ACL Injuries Over the past several decades, the incidence of skiing injuries has dropped in half from 7.5 per 1,000 skier days to 3 per 1,000 skier days. One of the main reasons for this is improved equipment. Although the incidence of ankle and leg injuries has declined, the relative incidence of knee injuries has not. Though skiing is a safe sport, falling is not. During a ski fall much of the energy is transmitted from the ski up the leg and absorbed by the knee. The length of the skis cause them to act as levers resulting in significant torque and subsequent strain on the bones and ligaments around the knee. The new multi-release bindings have saved the leg from severe fractures but the knee remains vulnerable. Hopefully with new technology, a faster releasing binding may ultimately help protect the knee from injury. The knee is one of the more frequently injured areas of the body from skiing. The ACL is the second most commonly injured ligament as a result of skiing.
FUNCTION
The ACL's main function is to prevent the tibia bone from sliding forward on the femur bone. Without a functioning ACL, the knee is unstable and this can lead to difficulty with certain athletic movements and put the knee at risk for injuring other structures such as the meniscus and articular cartilage. Without a functioning ACL, the natural history of the knee is one that will be unstable during athletic activities and a knee which will progress to early arthritis.
PREVENTION
Though the modern binding and the modern ski boot have protected the leg from various fractures and ankle injuries, they have not protected the knee from ACL tears. The best way to prevent an ACL tear is proper pre-season conditioning aimed not only on strength and endurance, but also on balance and agility. By working on these various aspects of condition, one may help prevent the circumstances which are responsible for ACL injuries. It has also been encouraged that when falling in a mechanism such as the phantom foot syndrome, to fall to the side rather than backwards. By fighting to regain balance, the forces across the knee are increased and the chances of ACL injury heightened. To prevent knee injuries, it is best to fall forward or to the side, if possible. It is also very important to use up to date equipment which is tuned and adjusted by experienced professionals.
CAUSE
The most common mechanism of injury is called the "phantom foot syndrome." This occurs when the skier is falling backwards with the hips below the knees. The back side of the downhill ski hits the ground, causing an anterior directed force up through the lower leg which produces excessive strain on the ACL, thus causing an ACL tear. A twisting mechanics produced by the long lever arm (ski) can also produce sufficient torque to rupture the ACL. The second most common cause is a boot-induced ACL injury. This occurs during hard landings by off balance skiers. When the skier lands, the tail of the ski hits first driving the tibia out from under the femur, thereby tearing the ACL. An ACL injury is typically an all or none phenomenon. Sprains rarely occur and if the ACL is injured, it is usually completely torn.
EXAM AND STUDIES
An ACL tear can most often be diagnosed by obtaining a clear history of the event and by a thorough knee exam. If any question remains, an MRI can be helpful to make a diagnosis
NON -SURGICAL TREATMENT
This is an option reserved for non-active individuals and elderly patients. Age is less of an issue as the population is getting older and more active. Non-surgical treatment would include muscle training
(in particular the hamstrings) and bracing. However, no good study exists to support bracing as a treatment alternative.
SURGICAL TREATMENT
In most active individuals, surgical reconstruction of the ACL is recommended. It has been shown that repairing the ligament is ineffective and thus reconstructing the ligament using the patient's own patellar tendon or hamstring tendons is recommended. There are varying opinions as to which tissue makes the best ACL graft. Many surgeons favor the patellar tendon, where as others opt to use the hamstring. Both tendons are adequate and acceptable substitutes for the ACL.

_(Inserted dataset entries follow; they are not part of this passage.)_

(** * snomtools: drift correction by template matching

    A shallow embedding of [snomtools/evaluation/driftcorrection.py]
    (class [Drift]) and the properties of its matching pipeline.

    The module is Python 2 code (the package prints with the [print]
    statement and this file has no [from __future__ import division]), so
    [/] between integers is floor division.

    Layout:
    - [Py]: Python values, exceptions and the exception monad;
    - [FloatOps]: the arithmetic of numpy's float scalars, as an interface,
      with a symbolic instance used to run the code on concrete inputs;
    - [Np]: numpy arrays as a shape and a row-major buffer, and their
      indexing (negative indices wrap, out of range raises);
    - [Cv2]: the interface of the OpenCV binding, with a reference
      instance following the documented formulas;
    - the [Drift] methods, in source order;
    - a store-passing version of the matching routines, which makes the
      reads and allocations of the code explicit, and what [eval] may do
      to the arrays. *)

From Stdlib Require Import ZArith QArith Qround.
From stdpp Require Import base option list strings gmap.

Local Open Scope Z_scope.

(** ** Python values, exceptions, and the exception monad *)

Module Py.

(** The exception classes that occur on the paths modelled here.  The last
    three are the error classes of the design document's taxonomy; nothing
    in the module, numpy or OpenCV constructs them. *)
Inductive exn : Set :=
| NameError | SyntaxError | AttributeError | TypeError | IndexError
| ValueError | AssertionError
| CvError             (* cv2.error, raised by a failed CV_Assert *)
| ShapeError | ConfigurationError | DomainError.

Inductive result (A : Type) : Type :=
| Ok (a : A)
| Raise (e : exn).
Global Arguments Ok {A} a.
Global Arguments Raise {A} e.
(** The form loaded from [r], submitted as it is. *)
Lemma handleSubmit_loaded (r : Reminder) (s0 : State) :
  0 <= YearFromTime (Types.date r) <= 9999 ->
  Types.title r <> ""%string ->
  handleSubmit newDate (editing r) (loadForm (editing r) s0)
  = Some {|
      ReminderData.title := Types.title r;
      ReminderData.description := Types.description r;
      ReminderData.date :=
        UTC (MakeDate (Day (Types.date r))
               (MakeTime (HourFromTime (LocalTime (Types.date r)))
                  (MinFromTime (LocalTime (Types.date r))) 0 0));
      ReminderData.type := Types.type r;
      ReminderData.recurrence := Types.recurrence r;
      ReminderData.method := Types.method r;
      ReminderData.completed := Types.completed r;
      ReminderData.recurrenceEndMode :=
        if RecurrenceType.eqb (Types.recurrence r) RecurrenceType.None
        then Undefined
        else Value (endModeOr (Types.recurrenceEndMode r));
      ReminderData.recurrenceEndValue :=
        if RecurrenceType.eqb (Types.recurrence r) RecurrenceType.None
           || RecurrenceEndMode.eqb (endModeOr (Types.recurrenceEndMode r))
                RecurrenceEndMode.never
        then Undefined
        else Value (endValueOr (Types.recurrenceEndValue r));
      ReminderData.contactInfo :=
        if CommunicationMethod.eqb (Types.method r)
             CommunicationMethod.Notification
        then Undefined
        else Value (contactOr (Types.contactInfo r))
    |}.
Proof.
  intros Hy Ht. unfold handleSubmit, loadForm, editing.
  cbn [initialReminder initialDate title description date time type
       recurrence method recurrenceEndMode recurrenceEndValue contactInfo].
  destruct (String.eqb_spec (Types.title r) "") as [E | _]; [contradiction |].
  rewrite (loaded_date_nonempty _ Hy), loaded_time_nonempty. cbn [orb].
  rewrite (newDate_parses _ _ (parse_loaded (Types.date r) Hy)).
  reflexivity.
Qed.

(** X23 (ReminderWidget, the effect that loads the form and
    [handleSubmit]): on any host, an entry of a year from 0 to 9999 with a
    title, opened for editing and saved with the form untouched, is
    submitted with its title, description, type, recurrence, method and
    completion, and its new date is the local date-time made of the UTC
    year, month and day of the old one and of its local hour and minute,
    with no seconds. *)
Theorem edit_resubmits_date (r : Reminder) (s0 : State) :
  0 <= YearFromTime (Types.date r) <= 9999 ->
  Types.title r <> ""%string ->
  exists data : ReminderData.t,
    handleSubmit newDate (editing r) (loadForm (editing r) s0) = Some data
    /\ ReminderData.date data
       = localDate (YearFromTime (Types.date r))
           (MonthFromTime (Types.date r)) (DateFromTime (Types.date r))
           (HourFromTime (LocalTime (Types.date r)))
           (MinFromTime (LocalTime (Types.date r))) 0 0
    /\ ReminderData.title data = Types.title r
    /\ ReminderData.description data = Types.description r
    /\ ReminderData.type data = Types.type r
    /\ ReminderData.recurrence data = Types.recurrence r
    /\ ReminderData.method data = Types.method r
    /\ ReminderData.completed data = Types.completed r.
Proof.
  intros Hy Ht. rewrite (handleSubmit_loaded r s0 Hy Ht).
  eexists. split; [reflexivity |].
  cbn [ReminderData.date ReminderData.title ReminderData.description
       ReminderData.type ReminderData.recurrence ReminderData.method
       ReminderData.completed].
  split; [| repeat split].
  unfold localDate. now rewrite MakeDay_fields.
Qed.

End Form.

Section FormInZone.

Context {tz : TimeZone}.

(** The time values of the years from 0 to 9999. *)
Lemma year_bounds (t : Z) :
  0 <= YearFromTime t <= 9999 ->
  -62167219200000 <= t < 253402300800000.
Proof.
  intros Hy. unfold YearFromTime in Hy.
  pose proof (YearFromDay_spec (Day t)) as S.
  pose proof (DayFromYear_le 0 (YearFromDay (Day t)) ltac:(lia)) as L0.
  pose proof (DayFromYear_le (YearFromDay (Day t) + 1) 10000 ltac:(lia))
    as L1.
  change (DayFromYear 0) with (-719528) in L0.
  change (DayFromYear 10000) with 2932897 in L1.
  pose proof (Day_bounds t) as B. unfold msPerDay in B. lia.
Qed.

Variable newDate : string -> Date.

Hypothesis newDate_parses :
  forall (str : string) (t : Date),
    parseLocalDateTime str = Some t -> newDate str = t.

SURGICAL RECOVERY AND REHABILITATION
Following surgery, an aggressive structured rehabilitation program is encouraged. Patients are allowed to bear full weight on the knee immediately after surgery and usually are on a stationary bike or "Stair Master" at two to three weeks. A brace is typically used for two weeks and patients are off of crutches after a week or so. Sport-specific activities are not begun until three months, and patients are usually not encouraged to go back to twisting or deceleration type of activities for 5-6 months following their surgery.